Results, Conclusions, and Discussions: The results show a significant difference between groups [F(1, 168) = 62.453, p<.001] meaning the stroke group had lower proprioceptive acuity than the healthy group. There was also a significant difference in direction [F(1, 168) = 52.276, p<.001], where the stroke group displayed higher proprioceptive acuity in the outward direction than the inward direction (Figure 2). However, there was no significant difference across the five digits within the stroke group [F(4, 168) = .189, p =.994].

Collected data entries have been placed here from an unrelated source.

(** * govarnam: dictionary search, token-tree matcher and pattern lookups

    A shallow embedding of [govarnam/dictionary.go].  The SQLite store is
    modelled by its two tables as lists of rows in scan order; every query
    of the source is modelled by the rows it selects, its ORDER BY and its
    LIMIT.  Go panics (index out of range) are modelled by [None].

    Text is modelled at the level of characters: one [ascii] of a [string]
    stands for one character of a TEXT value, which is what LIKE's [_] and
    LENGTH() count. *)

From Stdlib Require Import ZArith Ascii String List Lia Permutation Sorted.
From stdpp Require Import base numbers list option sorting strings.

Local Open Scope string_scope.
Local Open Scope list_scope.

(** ** Data model *)

(** [Suggestion{Word, Weight, LearnedOn}]; the two numeric fields are Go
    [int]s. *)
Record Suggestion := mkSuggestion {
  Word : string;
  Weight : Z;
  LearnedOn : Z
}.

(** [PatternDictionarySuggestion{Sug, Length}] *)
Record PatternDictionarySuggestion := mkPatternDictionarySuggestion {
  Sug : Suggestion;
  Length : Z
}.

(** [DictionaryResult{sugs, exactMatch, longestMatchPosition}] *)
Record DictionaryResult := mkDictionaryResult {
  sugs : list Suggestion;
  exactMatch : bool;
  longestMatchPosition : Z
}.

(** The fields of [Symbol] and [Token] that [getFromDictionary] reads.
    Both structs are declared outside [dictionary.go]. *)
Record Symbol := mkSymbol { value1 : string }.

Record Token := mkToken {
  tokenType : Z;
  token : list Symbol;
  position : Z
}.

(** Rows of [words (id integer primary key, word text unique,
    confidence integer default 1, learned_on integer)].  [learned_on] has
    no default and may be NULL. *)
Record words_row := mkWord {
  w_id : Z;
  w_word : string;
  w_confidence : Z;
  w_learned_on : option Z
}.

(** Rows of [patterns_content (pattern text, word_id integer,
    learned integer DEFAULT 0)]. *)
Record patterns_row := mkPattern {
  p_pattern : string;
  p_word_id : Z;
  p_learned : Z
}.

(** What [varnam.dictConn] gives access to. *)
Record Varnam := mkVarnam {
  words : list words_row;
  patterns_content : list patterns_row
}.

(** ** Go [int] arithmetic (64 bit, wrapping) *)

Definition int_min : Z := (- 2 ^ 63)%Z.
Definition int_max : Z := (2 ^ 63 - 1)%Z.

Definition wrap_int (z : Z) : Z := ((z + 2 ^ 63) mod 2 ^ 64 - 2 ^ 63)%Z.

Definition int_add (a b : Z) : Z := wrap_int (a + b).

(** ** The LIKE operator of SQLite

    [%] matches any run of characters (also the empty one), [_] matches
    exactly one character, every other character of the pattern matches
    itself, upper and lower case ASCII letters being identified (the
    source never sets [case_sensitive_like], and no query has an ESCAPE
    clause). *)

Definition tolower (c : ascii) : ascii :=
  let n := nat_of_ascii c in
  if (65 <=? n)%nat && (n <=? 90)%nat then ascii_of_nat (n + 32) else c.

Definition is_percent (c : ascii) : bool := Ascii.eqb c "%".
Definition is_underscore (c : ascii) : bool := Ascii.eqb c "_".

Fixpoint like_match (pat s : string) : bool :=
  match pat with
  | EmptyString => match s with EmptyString => true | String _ _ => false end
  | String c pat' =>
      if is_percent c then
        (fix any (s : string) : bool :=
           like_match pat' s
           || match s with
              | EmptyString => false
              | String _ s' => any s'
              end) s
      else
        match s with
        | EmptyString => false
        | String d s' =>
            (is_underscore c || Ascii.eqb (tolower c) (tolower d))
            && like_match pat' s'
        end
  end.

(** [sql_like x y] is the SQL expression [x LIKE y]. *)
Definition sql_like (x y : string) : bool := like_match y x.

(** ** ORDER BY key DESC LIMIT n

    SQL leaves the order of rows with equal keys to the engine.  The model
    sorts the selected rows with a merge sort; the properties below hold
    for any order of equal keys. *)

Definition desc {A} (key : A -> Z) : relation A := fun a b => (key b <= key a)%Z.

Global Instance desc_dec {A} (key : A -> Z) : RelDecision (desc key).
Proof. intros a b. unfold desc. apply _. Defined.

Definition order_by_desc_limit {A} (key : A -> Z) (n : nat) (rows : list A) : list A :=
  take n (merge_sort (desc key) rows).

(** [SELECT ... FROM table WHERE cond ORDER BY key DESC LIMIT n] *)
Definition sql_select {A} (cond : A -> bool) (key : A -> Z) (n : nat) (table : list A)
    : list A :=
  order_by_desc_limit key n (List.filter cond table).

(** ** searchDictionary *)

(** [learned_on > 0]: a comparison with NULL is not true. *)
Definition learned_on_pos (r : words_row) : bool :=
  match w_learned_on r with
  | Some z => (0 <? z)%Z
  | None => false
  end.

(** The WHERE clause that the source concatenates:
    [word LIKE ?1 OR word LIKE ?2 ... OR word LIKE ?n], followed, when
    [all] is set, by [AND learned_on > 0].  AND binds tighter than OR, so
    the trailing condition [last_and] belongs to the last LIKE only. *)
Fixpoint where_likes (vals : list string) (last_and : bool) (word : string) : bool :=
  match vals with
  | [] => false
  | [v] => sql_like word v && last_and
  | v :: vs => sql_like word v || where_likes vs last_and word
  end.

(** [rows.Scan(&item.Word, &item.Weight, &item.LearnedOn)]: a NULL
    [learned_on] makes Scan fail on the third column, the error is not
    looked at and [item.LearnedOn] keeps its zero value. *)
Definition scan_word (r : words_row) : Suggestion :=
  mkSuggestion (w_word r) (w_confidence r) (default 0%Z (w_learned_on r)).

(** The bound parameters: [words[0]] first, then the others, each with
    ["_%"] appended when [all] is set. *)
Definition like_arg (all : bool) (word : string) : string :=
  if all then word +:+ "_%" else word.

Definition searchDictionary (varnam : Varnam) (search : list string) (all : bool)
  : option (list Suggestion) :=
  match search !! 0%nat with
  | None => None
  | Some w0 =>
      let vals := like_arg all w0 :: map (like_arg all) (drop 1 search) in
      let cond r :=
        where_likes vals (if all then learned_on_pos r else true) (w_word r) in
      Some (map scan_word (sql_select cond w_confidence 5 (words varnam)))
  end.

(** ** Plain comparisons, to state what LIKE computes *)

Fixpoint string_forallb (f : ascii -> bool) (s : string) : bool :=
  match s with
  | EmptyString => true
  | String c s' => f c && string_forallb f s'
  end.

(** No character of [s] is a wildcard of LIKE. *)
Definition literal (s : string) : bool :=
  string_forallb (fun c => negb (is_percent c || is_underscore c)) s.

(** No character of [s] is an upper case ASCII letter: case folding
    leaves [s] as it is. *)
Definition caseless (s : string) : bool :=
  string_forallb (fun c => Ascii.eqb (tolower c) c) s.

(** Equality up to the case of ASCII letters. *)
Fixpoint eq_nocase (a b : string) : bool :=
  match a, b with
  | EmptyString, EmptyString => true
  | String c a', String d b' => Ascii.eqb (tolower c) (tolower d) && eq_nocase a' b'
  | _, _ => false
  end.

Through further analysis, a pairwise comparison of group and direction revealed a significant group difference in direction at each digit, including significant differences at Digit 1 Flexion (p = .001), Digit 2 Flexion (p = .004), Digit 2 Extension (p = .007), Digit 3 Flexion (p < .001), Digit 4 Flexion (p = .029), and Digit 5 Flexion (p < .001). A pairwise comparison of proprioceptive acuity within groups between digits (p = .913) revealed there was no significant difference, meaning that both the stroke and healthy group's proprioceptive acuity were similar across all digits. Another pairwise comparison of proprioceptive acuity in different directions across digits (p = .884) revealed there was no significant difference, indicating that there was insignificant sensitivity to flexion versus extension between the different digits.
These results suggest that stroke-related sensorimotor impairment including muscle spasticity and paralysis may contribute to heightened sensitivity towards extension movements. The significant interaction between group and direction highlights the importance of considering specific movement deficits in proprioceptive rehabilitation. Furthermore, although there was no significant difference across different digits, the overall lower proprioceptive acuity in the stroke group suggests a generalized deficit affecting all fingers uniformly. Tailoring rehabilitation to address these deficits could enhance proprioceptive function and improve functional outcomes in stroke survivors.